Y en esta ciudad se tiran las cosas antes de que se desgasten o se rompan, porque les afecta pronto la enfermedad de la obsolescencia. Sus usuarios tienen que abandonarlas prestos -de ahí el gran basurero en el centro de la urbe- ya que la obsolescencia es contagiosa y si bien comienza en los objetos se transfiere con facilidad a sus usuarios. La innovación constante, que caracteriza esta sociedad tecnológica, provoca este fenómeno de la obsolescencia, de la aparición de la disfunción sin que haya deterioro previo (obsolescencia a la que hay que sumar la interesada y programada por la sociedad de consumo).
Los estilitas utilizan los medios tecnológicos -la Red como un espacio sin lugares, sin distancias y sin demoras- para vivir de otra manera
Poco a poco una parte de la población ha comenzado a migrar al bosque de majestuosas columnas que se levantan en un lugar extremo de la ciudad. Un desplazamiento interno, pero muy significativo de profundas transformaciones que aguardan a este mundo. Viven de otra manera al resto de los urbanitas. De hecho no son urbanitas pues apenas bajan a la ciudad. Por eso se llaman estilitas. Utilizan los medios tecnológicos -la Red como un espacio sin lugares, sin distancias y sin demoras- para vivir de otra manera. Son artesanos digitales poseedores de sus instrumentos de trabajo, de su tiempo (no tienen horarios) y de su espacio (ni lugar externo de trabajo); han reinterpretado con ayuda de la tecnología el hogar de antaño teniendo como centro una estancia principal, colectiva y multifuncional, y conseguir así armonizar proximidad e intimidad; practican el arte de la conversación (digital) y manejan eficazmente una oralidad no necesariamente basada en la palabra hablada (multimedia); son defensores de la educación no sistematizada para sus hijos; confían en que el trabajo es una etapa superable de la evolución humana gracias a la robotización y que el ocio, si no lo desvirtúa el entretenimiento, humanizará la vida y la hará mucho más creativa; creen en la fuerza transformadora (a todos los niveles) de lo pequeño y abierto que posibilita la Red y en el potencial de la capacidad de asociación y diversidad basada en la afinidad in rete y no en la proximidad in situ...
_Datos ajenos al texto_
(** A call whose answer is taken. *)
Lemma taken_votes (vs : list vote_call) k (v : vote_call) resp u :
  vs !! k = Some v -> vc_resp v = Some resp ->
  u ∈ <[k := mkVoteCall (vc_from v) (vc_to v) (vc_req v) (Some resp) true]> vs ->
  exists k0, k0 ∈ vs /\ vc_from u = vc_from k0 /\ vc_to u = vc_to k0 /\ vc_req u = vc_req k0 /\
    (grant u = true -> grant k0 = true).
Proof.
  intros Hk Er Hu. destruct (elem_of_insert _ _ _ _ Hu) as [->|?]; [|by exists u].
  exists v. split; [by eapply list_elem_of_lookup_2|]. split_and!; try done. unfold grant. by rewrite Er.
Qed.

Lemma take_vote_safe h c k (v : vote_call) c' :
  cluster_ok c -> cluster_ok c' -> safe h c -> vote_calls c !! k = Some v -> take_vote c k v = Ok c' ->
  exists h', next h c h' c'.
Proof.
  intros Hc Hc' Hsafe Hk. unfold take_vote.
  assert (v ∈ vote_calls c) as Hin by (by eapply list_elem_of_lookup_2).
  pose proof (co_votes _ _ Hc v Hin) as Hv.
  destruct (servers c !! vc_from v) as [s|] eqn:Hs; [|intros [= <-]; by exists h].
  destruct (vc_resp v) as [resp|] eqn:Er; [|intros [= <-]; by exists h].
  destruct (vc_taken v); [intros [= <-]; by exists h|].
  destruct (sv_pos s) as [| | |t n| | | |] eqn:Ep; try (intros [= <-]; by exists h).
  destruct (Z.eqb_spec (rv_Term (vc_req v)) t) as [Ht|Ht]; [|intros [= <-]; by exists h].
  intros (s' & E & [= <-])%obind_Ok. destruct (co_servers _ _ Hc _ _ Hs) as [_ Hok].
  destruct (sa_servers _ _ _ _ Hsafe _ _ Hs) as [l Hl].
  assert (currentTerm (sv_node s) = t /\ state (sv_node s) <> Leader) as [Hterm Hnl].
  { pose proof (so_role _ _ _ Hok) as Hr. unfold role_ok in Hr. by rewrite Ep in Hr. }
  destruct (ss_campaign _ _ _ _ _ _ _ Hl t n Ep) as (H1 & Hnew & Hinfo).
  pose proof (vk_resp _ _ _ Hv _ Er) as Hu.
  destruct (count_vote_cases members _ _ _ _ _ _ Hok Ep Hu E) as [_ [[Hst Hpos]|(_ & _ & ->)]].
  - assert (state (sv_node s') <> Leader) as Hnl'.
    { intros Hx. by destruct Hst as [[_ ?]|(_ & _ & H)]; [|apply Hnl, H]. }
    rewrite note_follower in Hc' |- * by done. exists h.
    destruct (count_vote_quiet members _ _ _ _ _ _ Hok Ep Hu E) as [->|[Hun Hnp]]; [done|].
    destruct (vote_stays_settles _ _ Hst) as [? ?].
    apply (quiet_safe members f0 h c (vc_from v) s s'); try done.
    + split; [done| |by intros ?]. split; try done. intros t' n' Hp. destruct (Hpos _ _ Hp) as [-> _]. by exists n.
    + intros u Hin'. destruct (taken_votes _ _ _ _ _ Hk Er Hin') as (k0 & ? & ? & ? & ? & ?).
      exists k0. split_and!; try done. left. by split.
    + intros u ?. exists u. split; [done|apply same_call_refl].
    + intros u ?. exists u. split; [done|apply same_call_refl].
  - unfold note_leader in *. cbn [sv_node state becomeLeader set_leader set_state currentTerm] in *.
    rewrite bool_decide_true in Hc' |- * by done. simpl in Hc' |- *. rewrite Hterm in Hc' |- *.
    exists (extend h t l).
    apply (elected_safe h c (vc_from v) s (mkSv (becomeLeader (sv_node s)) AtRun)); try done.
    + lia.
    + split; try done. by apply records_same.
    + intros u Hin'. left. by eapply taken_votes.
Qed.

(** ** An election is held *)

Lemma election_unmoved id s x req addrs l :
  server_ok id s -> sv_pos s = Electing -> currentTerm (sv_node s) < MaxUint64 ->
  log_repr (logStore (sv_node s)) l -> runCandidate (sv_node s) [] = Ok (x, req, addrs) ->
  let s' := after x (Campaigning (rv_Term req) 1) in
  unmoved (sv_node s) (sv_node s') /\ last_info l = (rv_LastLogIndex req, rv_LastLogTerm req) /\
  (state (sv_node s') = Leader -> sv_pos s' = AtRun) /\
  (sv_pos s' = AtRun \/ exists t n, sv_pos s' = Campaigning t n).
Proof.
  intros Hok Hp Hmax Hl E. pose proof (so_role _ _ _ Hok) as Hr. unfold role_ok in Hr. rewrite Hp in Hr.
  pose proof (so_inv _ _ _ Hok) as ((l0 & Hok0) & _).
  assert (node_ok (sv_node s) l) as Hokl by (destruct Hok0; by split).
  unfold runCandidate in E.
  destruct (startElection_effect _ l Hokl Hmax) as (r1 & E1 & Hl1 & Hsr & _ & _ & Es & _).
  rewrite E1 in E. cbn [obind] in E. apply obind_Ok in E as (x' & Ex & [= <- <- <-]).
  pose proof (unmoved_rest _ _ Hsr) as Hu.
  assert (last_info l = ((last_info l).1, (last_info l).2)) as Hi by (by destruct (last_info l)).
  destruct (_ <=? 1).
  - injection Ex as <-. unfold after. simpl. split_and!; try done; [|by left].
    eapply unmoved_trans; [exact Hu|]. split; try done. by apply records_same.
  - case_bool_decide as Hcd; injection Ex as <-; unfold after; simpl; (split_and!; try done); [|right; eauto|by left].
    congruence.
Qed.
La cúpula es la más expresiva manifestación del sistema económico-religioso que impera en la ciudad. Todo lo ve (y así lo inculca en sus creyentes) como potenciales nichos de negocios, de los que hay que extraer sus bienes, y una vez esquilmado el nicho buscar otro. Y así (se hace creer) sin fin. La cúpula es, además de una obra de ingeniería, un monumento aleccionador y de confianza para la población: el sistema esquilma y contamina, sí, pero en vez de hundirse con el entorno que degrada y agota encuentra a continuación otro nicho de negocio en regenerarlo.
Y ya en el borde, extramuros, se comprueba que toda la ciudad está asentada sobre la orografía de la desigualdad.